(** A program in one file that depends on a library in another. *)
Definition load_sample (contents : string) : result pyval :=
  if contents ==? "A" then
    Ok (VDict [("targets", VList [VDict [("target_name", VStr "prog"); ("type", VStr "executable"); ("toolset", VStr "target");
          ("sources", VList [VStr "main.c"]); ("dependencies", VList [VStr "b.gyp:*"]); ("conditions", VList [])]])])
  else
    Ok (VDict [("targets", VList [VDict [("target_name", VStr "lib"); ("type", VStr "static_library"); ("toolset", VStr "target");
          ("sources", VList [VStr "lib.c"; VStr "old.c"]); ("sources!", VList [VStr "old.c"]); ("level", VInt 3);
          ("link_settings", VDict [("libraries", VList [VStr "-lm"])])]])]).
Definition load_outside : Outside := {|
  py_eval := load_sample; eval_condition := λ _ _ _, EvalValue true; popen := λ _ _ _, (0%Z, "", "");
  do_main := λ _ _ _, ImportFailed ""; re_compile := λ _, None; win32 := false; generator_filelist_paths := None
|}.
Definition load_files : Files := {|
  read_file := λ f, if f ==? "a.gyp" then Some "A" else if f ==? "b.gyp" then Some "B" else None;
  cwd_text := "/src"; compiler_parse := λ _, Err (SyntaxError "")
|}.
Definition load_input : generator_input := GeneratorInput [] [] false [] true true.
Abbreviation load_run := (@Load sample_realpath load_outside load_files _ _ 9 30 ["a.gyp"] [] [] "" load_input false true []
  (World ∅ ∅ 0 [] [])).
Definition flat_list_of {A B C} (r : result (list string * A * B * C)) : option (list string) :=
  match r with Ok (flat_list, _, _, _) => Some flat_list | Err _ => None end.

Lemma load_run_flat : flat_list_of load_run = Some ["b.gyp:lib#target"; "a.gyp:prog#target"].
Proof. vm_compute. reflexivity. Qed.

Lemma Load_correct_witness :
  flat_list_of load_run = Some ["b.gyp:lib#target"; "a.gyp:prog#target"]
  ∧ ∃ targets, (∀ t, t ∈ dict_keys targets ↔ t ∈ ["b.gyp:lib#target"; "a.gyp:prog#target"])
      ∧ ∀ t d, dict_get targets t = Some d → valid_type d ∧ no_ints (VDict d) = true.
Proof.
  split; [exact load_run_flat|]. pose proof load_run_flat as Hflat. destruct load_run as [[[[flat_list targets] data] w']|e] eqn:Hrun; [|discriminate Hflat].
  injection Hflat as ->. exists targets.
  destruct (@Load_correct sample_realpath load_outside load_files _ _ 9 30 ["a.gyp"] [] [] "" load_input false true []
    (World ∅ ∅ 0 [] []) _ targets data w' Hrun) as (s&w1&loaded&all&_&_&_&_&_&_&_&_&_&Hkeys&Hvalid).
  split; [exact Hkeys|exact Hvalid].
Defined.
(* ===== verification/OrderedDict.v ===== *)
(** * The ordered dictionary

    [OrderedDict] of tools/gyp/pylib/gyp/ordered_dict.py, which the generators use
    to write files in a stable order: a dictionary and a circular doubly linked
    list of links [PREV, NEXT, KEY] with a sentinel, mapped from the keys.  The
    links are objects in a heap; the abstract specification is the list of items in
    insertion order ([PyDict]), and the methods are shown to implement it.

    Not modelled: __repr__, __reduce__ and the views, which have no state of their
    own. *)
From S2P Require Import Prelude PyDict.

Section ordered_dict.
Context {V : Type}.
Implicit Types (key : string) (value : V) (kvs : list (string * V)).

Record link := Link { prev : nat; next : nat; link_key : option string }.

(** The links by address, the map from keys to links, the inherited dictionary, and
    the next address; the sentinel is at address 0. *)
Record OrderedDict := OD {
  links : gmap nat link;
  map : gmap string nat;
  inherited : gmap string V;
  fresh_address : nat
}.
Implicit Types (self : OrderedDict).

Definition root : nat := 0.

(** [link[1] = b] and [link[0] = b]. *)
Definition set_next (a b : nat) (h : gmap nat link) : gmap nat link :=
  alter (λ x, Link (prev x) b (link_key x)) a h.
Definition set_prev (a b : nat) (h : gmap nat link) : gmap nat link :=
  alter (λ x, Link b (next x) (link_key x)) a h.

(** The link at an address; indexing one that [clear] has emptied raises. *)
Definition get_link self (a : nat) : result link :=
  match links self !! a with Some x => Ok x | None => Err IndexError end.

(** __init__ without arguments *)
Definition init : OrderedDict := OD {[root := Link root root None]} ∅ ∅ 1.

Definition __contains__ self key : bool := bool_decide (is_Some (inherited self !! key)).
Definition __getitem__ self key : result V :=
  match inherited self !! key with Some v => Ok v | None => Err (KeyError key) end.
Definition __len__ self : nat := size (inherited self).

> _What you will do_
The answer must restate all of the entries exactly.

> _Response to this task_
(** A program in one file that depends on a library in another. *)
Definition load_sample (contents : string) : result pyval :=
  if contents ==? "A" then
    Ok (VDict [("targets", VList [VDict [("target_name", VStr "prog"); ("type", VStr "executable"); ("toolset", VStr "target");
          ("sources", VList [VStr "main.c"]); ("dependencies", VList [VStr "b.gyp:*"]); ("conditions", VList [])]])])
  else
    Ok (VDict [("targets", VList [VDict [("target_name", VStr "lib"); ("type", VStr "static_library"); ("toolset", VStr "target");
          ("sources", VList [VStr "lib.c"; VStr "old.c"]); ("sources!", VList [VStr "old.c"]); ("level", VInt 3);
          ("link_settings", VDict [("libraries", VList [VStr "-lm"])])]])]).
Definition load_outside : Outside := {|
  py_eval := load_sample; eval_condition := λ _ _ _, EvalValue true; popen := λ _ _ _, (0%Z, "", "");
  do_main := λ _ _ _, ImportFailed ""; re_compile := λ _, None; win32 := false; generator_filelist_paths := None
|}.
Definition load_files : Files := {|
  read_file := λ f, if f ==? "a.gyp" then Some "A" else if f ==? "b.gyp" then Some "B" else None;
  cwd_text := "/src"; compiler_parse := λ _, Err (SyntaxError "")
|}.
Definition load_input : generator_input := GeneratorInput [] [] false [] true true.
Abbreviation load_run := (@Load sample_realpath load_outside load_files _ _ 9 30 ["a.gyp"] [] [] "" load_input false true []
  (World ∅ ∅ 0 [] [])).
Definition flat_list_of {A B C} (r : result (list string * A * B * C)) : option (list string) :=
  match r with Ok (flat_list, _, _, _) => Some flat_list | Err _ => None end.

Lemma load_run_flat : flat_list_of load_run = Some ["b.gyp:lib#target"; "a.gyp:prog#target"].
Proof. vm_compute. reflexivity. Qed.

Lemma Load_correct_witness :
  flat_list_of load_run = Some ["b.gyp:lib#target"; "a.gyp:prog#target"]
  ∧ ∃ targets, (∀ t, t ∈ dict_keys targets ↔ t ∈ ["b.gyp:lib#target"; "a.gyp:prog#target"])
      ∧ ∀ t d, dict_get targets t = Some d → valid_type d ∧ no_ints (VDict d) = true.
Proof.
  split; [exact load_run_flat|]. pose proof load_run_flat as Hflat. destruct load_run as [[[[flat_list targets] data] w']|e] eqn:Hrun; [|discriminate Hflat].
  injection Hflat as ->. exists targets.
  destruct (@Load_correct sample_realpath load_outside load_files _ _ 9 30 ["a.gyp"] [] [] "" load_input false true []
    (World ∅ ∅ 0 [] []) _ targets data w' Hrun) as (s&w1&loaded&all&_&_&_&_&_&_&_&_&_&Hkeys&Hvalid).
  split; [exact Hkeys|exact Hvalid].
Defined.
(* ===== verification/OrderedDict.v ===== *)
(** * The ordered dictionary

    [OrderedDict] of tools/gyp/pylib/gyp/ordered_dict.py, which the generators use
    to write files in a stable order: a dictionary and a circular doubly linked
    list of links [PREV, NEXT, KEY] with a sentinel, mapped from the keys.  The
    links are objects in a heap; the abstract specification is the list of items in
    insertion order ([PyDict]), and the methods are shown to implement it.

    Not modelled: __repr__, __reduce__ and the views, which have no state of their
    own. *)
From S2P Require Import Prelude PyDict.

Section ordered_dict.
Context {V : Type}.
Implicit Types (key : string) (value : V) (kvs : list (string * V)).

Record link := Link { prev : nat; next : nat; link_key : option string }.

(** The links by address, the map from keys to links, the inherited dictionary, and
    the next address; the sentinel is at address 0. *)
Record OrderedDict := OD {
  links : gmap nat link;
  map : gmap string nat;
  inherited : gmap string V;
  fresh_address : nat
}.
Implicit Types (self : OrderedDict).

Definition root : nat := 0.

(** [link[1] = b] and [link[0] = b]. *)
Definition set_next (a b : nat) (h : gmap nat link) : gmap nat link :=
  alter (λ x, Link (prev x) b (link_key x)) a h.
Definition set_prev (a b : nat) (h : gmap nat link) : gmap nat link :=
  alter (λ x, Link b (next x) (link_key x)) a h.

(** The link at an address; indexing one that [clear] has emptied raises. *)
Definition get_link self (a : nat) : result link :=
  match links self !! a with Some x => Ok x | None => Err IndexError end.

(** __init__ without arguments *)
Definition init : OrderedDict := OD {[root := Link root root None]} ∅ ∅ 1.

Definition __contains__ self key : bool := bool_decide (is_Some (inherited self !! key)).
Definition __getitem__ self key : result V :=
  match inherited self !! key with Some v => Ok v | None => Err (KeyError key) end.
Definition __len__ self : nat := size (inherited self).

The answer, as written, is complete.